(* ===== verification/Describe.v ===== *)
(** * What the relay says of its policy (internal/redaction/enforcement.go)

    [Guard.Describe] writes the policy in force, or the fault, to the relay's own diagnostics. What it writes
    determines the policy but for its patterns, and never discloses one. *)

From S2P Require Import Prelude GoString GoTime Durations Regexp Masking Builtin Declared Policy Enforcement.
From stdpp Require Import options.
Local Open Scope Z_scope.

(** One record of the log: the error or the information, with its attributes. *)
Inductive diagnostic :=
  | PolicyFaulted (reason : Fault)
  | PolicyInForce (source : string) (rule_count : nat) (rules masked_fields : list string)
      (sweep_budget : string) (max_input_bytes : Z).

(** [Guard.Describe]; [None] is the dereference of a nil policy. *)
Definition Describe (g : Guard) : option diagnostic :=
  match g_fault g with
  | Some fault => Some (PolicyFaulted fault)
  | None =>
      p ← g_policy g;
      Some (PolicyInForce (p_source p) (length (Rules p)) (Rules p) (AlwaysMasked p)
              (Duration_String (p_budget p)) (p_maxInput p))
  end.

(** ** The line can be read back *)

Lemma declared_trimmed f : f ∈ declaredPaths → trim_space f = f.
Proof.
  assert (H : forallb (λ f, (trim_space f =? f)%string) declaredPaths = true) by (vm_compute; reflexivity).
  rewrite forallb_forall in H. intros Hf%list_elem_of_In%H. by apply String.eqb_eq.
Qed.

(** A policy document with the fields and the limits of a line, and no pattern. *)
Definition transcribed (masked_fields : list string) (sweep_budget : string) (max_input_bytes : Z) : section :=
  {| sec_Version := policyVersion; sec_Patterns := []; sec_MaskedFields := masked_fields;
     sec_Limits := Some {| ld_SweepBudget := sweep_budget; ld_MaxInputBytes := max_input_bytes |} |}.

Lemma Duration_String_nonempty d : - 2 ^ 63 ≤ d < 2 ^ 63 → Duration_String d ≠ "".
Proof. intros Hd E. pose proof (ParseDuration_String d Hd) as H. by rewrite E in H. Qed.

Lemma transcribed_Ok compile p source :
  0 < p_budget p ≤ DefaultBudget → 0 < p_maxInput p ≤ DefaultMaxInputBytes →
  (∀ f, f ∈ p_alwaysMasked p → f ∈ declaredPaths) →
  Parse compile (Decoded (transcribed (AlwaysMasked p) (Duration_String (p_budget p)) (p_maxInput p))) DecodedEOF source
  = Ok {| p_rules := BuiltIn; p_alwaysMasked := p_alwaysMasked p; p_budget := p_budget p;
          p_maxInput := p_maxInput p; p_source := source |}.
Proof.
  intros Hb Hm Hf. assert (Hd : - 2 ^ 63 ≤ p_budget p < 2 ^ 63) by (unfold DefaultBudget, Second in Hb; lia).
  assert (Hin : ∀ f, f ∈ AlwaysMasked p ↔ f ∈ p_alwaysMasked p).
  { intros f. unfold AlwaysMasked, sort_strings. by rewrite sort_elem, elem_of_elements. }
  assert (Htrim : trim_space <$> AlwaysMasked p = AlwaysMasked p).
  { rewrite <- (list_fmap_id (AlwaysMasked p)) at 2. apply list_fmap_ext. intros _ f Hl%list_elem_of_lookup_2.
    apply declared_trimmed, Hf. by apply Hin. }
  apply Parse_Ok. eexists _, []. split; [reflexivity|]. cbn [transcribed sec_Version sec_Patterns sec_MaskedFields sec_Limits p_rules
    p_alwaysMasked p_source p_budget p_maxInput]. rewrite Htrim. split_and!; try done; try constructor.
  - apply Forall_forall. intros f Hl%Hin. rewrite declared_trimmed; auto.
  - apply set_eq. intros f. by rewrite elem_of_list_to_set, Hin.
  - right. split; [by apply Duration_String_nonempty|]. split; [by apply ParseDuration_String|done].
  - by right.
Qed.

Lemma Default_in_bounds : 0 < p_budget Default ≤ DefaultBudget ∧ 0 < p_maxInput Default ≤ DefaultMaxInputBytes.
Proof. by vm_compute. Qed.

(** C32: what the relay reports is what it enforces. Whatever was configured and whatever the file said,
    [Describe] writes one line. It names the fault, and then a path was configured; or the policy in force,
    by the rules it applies, the shipped ones first, and by bounds and masked fields that, copied into a
    policy file, parse to the very bounds and the very fields enforced. *)
Theorem Describe_verifiable read decode compile path :
  let g := Load read decode compile path in
  ∃ line, Describe g = Some line ∧
  match line with
  | PolicyFaulted fault => g_fault g = Some fault ∧ path ≠ ""
  | PolicyInForce source rule_count rules masked_fields sweep_budget max_input_bytes =>
      ∃ p, g = {| g_policy := Some p; g_fault := None |}
        ∧ source = p_source p ∧ rule_count = length (p_rules p) ∧ rules = rule_ID <$> p_rules p
        ∧ (rule_ID <$> BuiltIn) `prefix_of` rules
        ∧ Parse compile (Decoded (transcribed masked_fields sweep_budget max_input_bytes)) DecodedEOF source
          = Ok {| p_rules := BuiltIn; p_alwaysMasked := p_alwaysMasked p; p_budget := p_budget p;
                  p_maxInput := p_maxInput p; p_source := source |}
  end.
Proof.
  intros g. unfold g. clear g. unfold Load. destruct (String.eqb_spec path "") as [->|Hp].
  { eexists. split; [reflexivity|]. exists Default. split_and!; [done..| |].
    - done.
    - destruct Default_in_bounds. by apply transcribed_Ok. }
  destruct (read path) as [raw|]; [|by eexists]. destruct (decode raw) as [first second].
  destruct (Parse compile first second path) as [p|fault] eqn:E; [|by eexists].
  pose proof E as (sec & extra & _ & _ & _ & _ & _ & _ & _ & Hr & _)%Parse_Ok.
  apply Parse_bounds in E as (Hb & Hm & Hf). eexists. split; [reflexivity|]. exists p. split_and!; [done|done| | | |].
  - unfold Rules. by rewrite length_fmap.
  - done.
  - unfold Rules. rewrite Hr, fmap_app. by apply prefix_app_r.
  - by apply transcribed_Ok.
Qed.

(** ** The line discloses no pattern *)

(** The same document with other patterns under the same identifiers. *)
Definition with_patterns (f : string → string) (s : section) : section :=
  {| sec_Version := sec_Version s;
     sec_Patterns := (λ e, {| pe_ID := pe_ID e; pe_Pattern := f (pe_Pattern e) |}) <$> sec_Patterns s;
     sec_MaskedFields := sec_MaskedFields s; sec_Limits := sec_Limits s |}.

(** Two policies that differ in what their rules match, and in nothing else. *)
Definition same_but_patterns (x y : result Fault Policy) : Prop :=
  match x, y with
  | Ok p, Ok q => Rules p = Rules q ∧ p_alwaysMasked p = p_alwaysMasked q ∧ p_budget p = p_budget q
                  ∧ p_maxInput p = p_maxInput q ∧ p_source p = p_source q
  | Err e, Err e' => e = e'
  | _, _ => False
  end.

(** What follows the patterns does not look at them. *)
Lemma after_patterns_alike p l l' sec source :
  let with_rules l := {| p_rules := l; p_alwaysMasked := p_alwaysMasked p; p_budget := p_budget p;
                         p_maxInput := p_maxInput p; p_source := p_source p |} in
  rule_ID <$> l = rule_ID <$> l' →
  same_but_patterns
    (policy ← addMaskedFields (with_rules l) (sec_MaskedFields sec) source;
     lowerLimits policy (sec_Limits sec) source)
    (policy ← addMaskedFields (with_rules l') (sec_MaskedFields sec) source;
     lowerLimits policy (sec_Limits sec) source).
Proof.
  intros with_rules Hl. unfold addMaskedFields. cbn [with_rules p_alwaysMasked].
  destruct (maskedFields_loop _ _ _) as [masked|]; [|done]. cbn [mbind result_bind]. unfold lowerLimits.
  cbn [with_rules p_budget p_maxInput]. destruct (sec_Limits sec) as [limits|]; [|done].
  destruct (lowered_budget _ _ _); [|done]. cbn. by destruct (lowered_input _ _ _).
Qed.

(** And the line is made of what it looks at. *)
Lemma same_line x y : same_but_patterns x y → Describe (guard_of x) = Describe (guard_of y).
Proof.
  destruct x as [p|e], y as [q|e']; try done; cbn.
  - intros (Hr & Hm & Hb & Hi & Hs). unfold Describe. cbn. unfold AlwaysMasked. by rewrite Hr, Hm, Hb, Hi, Hs.
  - by intros ->.
Qed.

Section disclosure.
Context (compile : string → option Pattern) (f : string → string).

(** Both patterns of an entry make a rule, or neither does. *)
Definition alike (e : patternEntry) : Prop :=
  is_ok (NewRule compile (entry_id e) (f (pe_Pattern e))) = is_ok (NewRule compile (entry_id e) (pe_Pattern e)).

Lemma addPatterns_alike source rules rules' seen entries :
  rule_ID <$> rules = rule_ID <$> rules' → Forall alike entries →
  match addPatterns_loop compile source rules seen entries,
        addPatterns_loop compile source rules' seen
          ((λ e, {| pe_ID := pe_ID e; pe_Pattern := f (pe_Pattern e) |}) <$> entries) with
  | Ok l, Ok l' => rule_ID <$> l = rule_ID <$> l'
  | Err e, Err e' => e = e'
  | _, _ => False
  end.
Proof.
  intros Hr Ha. revert rules rules' seen Hr. induction Ha as [|e entries He _ IH]; intros rules rules' seen Hr; [done|].
  csimpl. fold (entry_id e). unfold alike in He. destruct (entry_id e =? "")%string; [done|].
  destruct (has_prefix _ _); [done|]. destruct (bool_decide _); [done|].
  destruct (NewRule compile (entry_id e) (pe_Pattern e)) as [r|] eqn:E1,
    (NewRule compile (entry_id e) (f (pe_Pattern e))) as [r'|] eqn:E2; try done.
  apply IH. apply NewRule_Ok in E1 as [E1 _], E2 as [E2 _]. rewrite !fmap_app, Hr. csimpl. by rewrite E1, E2.
Qed.

(** Whatever the patterns are, what differs is at most that one that makes no rule is named. *)
Definition names_uncompiled (source : string) (entries : list patternEntry) {A} (r : result Fault A) : Prop :=
  ∃ e, e ∈ entries ∧ r = Err (FaultPatternNotCompiled source (entry_id e)).

Lemma addPatterns_disclose source rules rules' seen entries :
  rule_ID <$> rules = rule_ID <$> rules' →
  let r := addPatterns_loop compile source rules seen entries in
  let r' := addPatterns_loop compile source rules' seen
              ((λ e, {| pe_ID := pe_ID e; pe_Pattern := f (pe_Pattern e) |}) <$> entries) in
  names_uncompiled source entries r ∨ names_uncompiled source entries r'
  ∨ match r, r' with
    | Ok l, Ok l' => rule_ID <$> l = rule_ID <$> l'
    | Err e, Err e' => e = e'
    | _, _ => False
    end.
Proof.
  revert rules rules' seen. unfold names_uncompiled.
  induction entries as [|e entries IH]; intros rules rules' seen Hr; [by right; right|].
  csimpl. fold (entry_id e). destruct (entry_id e =? "")%string; [by right; right|].
  destruct (has_prefix _ _); [by right; right|]. destruct (bool_decide _); [by right; right|].
  destruct (NewRule compile (entry_id e) (pe_Pattern e)) as [r|] eqn:E1;
    [|left; exists e; split; [by left|done]].
  destruct (NewRule compile (entry_id e) (f (pe_Pattern e))) as [r'|] eqn:E2;
    [|right; left; exists e; split; [by left|done]].
  apply NewRule_Ok in E1 as [E1 _], E2 as [E2 _].
  destruct (IH (rules ++ [r]) (rules' ++ [r']) ({[entry_id e]} ∪ seen)) as [(x & ? & ?)|[(x & ? & ?)|?]].
  - rewrite !fmap_app, Hr. csimpl. by rewrite E1, E2.
  - left. exists x. split; [by right|done].
  - right; left. exists x. split; [by right|done].
  - by right; right.
Qed.

Lemma Parse_alike sec second source :
  Forall alike (sec_Patterns sec) →
  same_but_patterns (Parse compile (Decoded sec) second source)
    (Parse compile (Decoded (with_patterns f sec)) second source).
Proof.
  intros Ha. unfold Parse. destruct second; try done. cbn [with_patterns sec_Version]. case_match; [done|].
  cbv zeta. unfold addPatterns. cbn [with_patterns p_rules sec_Patterns sec_MaskedFields sec_Limits].
  pose proof (addPatterns_alike source (p_rules Default) (p_rules Default)
    (list_to_set (rule_ID <$> p_rules Default)) (sec_Patterns sec) eq_refl Ha) as Hloop.
  destruct (addPatterns_loop _ _ _ _ _) as [l|], (addPatterns_loop _ _ _ _ (_ <$> _)) as [l'|]; try done.
  cbn [mbind result_bind]. by apply after_patterns_alike.
Qed.

Lemma Parse_disclose sec second source :
  let r := Parse compile (Decoded sec) second source in
  let r' := Parse compile (Decoded (with_patterns f sec)) second source in
  names_uncompiled source (sec_Patterns sec) r ∨ names_uncompiled source (sec_Patterns sec) r'
  ∨ same_but_patterns r r'.
Proof.
  unfold Parse. destruct second; try by right; right. cbn [with_patterns sec_Version].
  case_match; [by right; right|].
  cbv zeta. unfold addPatterns. cbn [with_patterns p_rules sec_Patterns sec_MaskedFields sec_Limits].
  destruct (addPatterns_disclose source (p_rules Default) (p_rules Default)
    (list_to_set (rule_ID <$> p_rules Default)) (sec_Patterns sec) eq_refl)
    as [(e & He & ->)|[(e & He & ->)|Hloop]]; [left; by exists e|right; left; by exists e|right; right].
  destruct (addPatterns_loop _ _ _ _ _) as [l|], (addPatterns_loop _ _ _ _ (_ <$> _)) as [l'|]; try done.
  cbn [mbind result_bind]. by apply after_patterns_alike.
Qed.
End disclosure.

(** C33: diagnosing the relay discloses no pattern. Of two policy files that differ only in what their
    patterns match, each of the two patterns of an entry making a rule or neither, the described lines are
    the very same: the policy's when they are accepted, and the same fault when they are not. And whatever
    the patterns are, the lines differ only when one of them is the fault that names, by its identifier,
    an entry whose pattern makes no rule. *)
Theorem Describe_discloses_no_pattern read1 read2 decode compile path f raw1 raw2 sec second :
  read1 path = Some raw1 → read2 path = Some raw2 →
  decode raw1 = (Decoded sec, second) → decode raw2 = (Decoded (with_patterns f sec), second) →
  let line1 := Describe (Load read1 decode compile path) in
  let line2 := Describe (Load read2 decode compile path) in
  (Forall (alike compile f) (sec_Patterns sec) → line1 = line2)
  ∧ (line1 = line2
     ∨ ∃ e, e ∈ sec_Patterns sec
         ∧ let uncompiled := Some (PolicyFaulted (FaultPatternNotCompiled path (entry_id e))) in
           line1 = uncompiled ∨ line2 = uncompiled).
Proof.
  intros H1 H2 D1 D2. unfold Load. destruct (path =? "")%string; [by split; [|left]|].
  rewrite H1, H2, D1, D2. split.
  - intros Ha. apply same_line, Parse_alike, Ha.
  - destruct (Parse_disclose compile f sec second path) as [(e & He & ->)|[(e & He & ->)|H]];
      [right; exists e; split; [done|by left]|right; exists e; split; [done|by right]|left].
    by apply same_line.
Qed.

(** The sample policy, and the same with another pattern for its rule. *)
Definition other_pattern (pattern : string) : string := "s3cr3t-[a-z]+".
Definition other_compile (pattern : string) : option Pattern :=
  if (pattern =? "s3cr3t-[a-z]+")%string
  then Some (of_re (rcats [rlit "s3cr3t-"; at_least 1 (class lower)])) else sample_compile pattern.

Definition sample_decode (raw : string) : decoded * decoded :=
  (Decoded (if (raw =? "b")%string then with_patterns other_pattern sample_section else sample_section), DecodedEOF).

Lemma Describe_discloses_no_pattern_witness :
  ∃ rules, Describe (Load (λ _, Some "a") sample_decode other_compile "/policy.yaml")
    = Some (PolicyInForce "/policy.yaml" 9 rules ["kubernetes_container_logs_v1.lines.content"] "1.5s" 1024)
  ∧ Describe (Load (λ _, Some "a") sample_decode other_compile "/policy.yaml")
    = Describe (Load (λ _, Some "b") sample_decode other_compile "/policy.yaml")
  ∧ last rules = Some "acme.key".
Proof.
  eexists. split_and!.
  - vm_compute. reflexivity.
  - apply (Describe_discloses_no_pattern _ _ _ _ _ other_pattern "a" "b" sample_section DecodedEOF);
      [reflexivity..|]. repeat constructor; vm_compute; reflexivity.
  - vm_compute. reflexivity.
Defined.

##########

TASK STATEMENT:
Check each line above for the string "PolicyFaulted", then copy the ones that have it.

TASK OUTPUT:
  | PolicyFaulted (reason : Fault)
  | Some fault => Some (PolicyFaulted fault)
  | PolicyFaulted fault => g_fault g = Some fault ∧ path ≠ ""
         ∧ let uncompiled := Some (PolicyFaulted (FaultPatternNotCompiled path (entry_id e))) in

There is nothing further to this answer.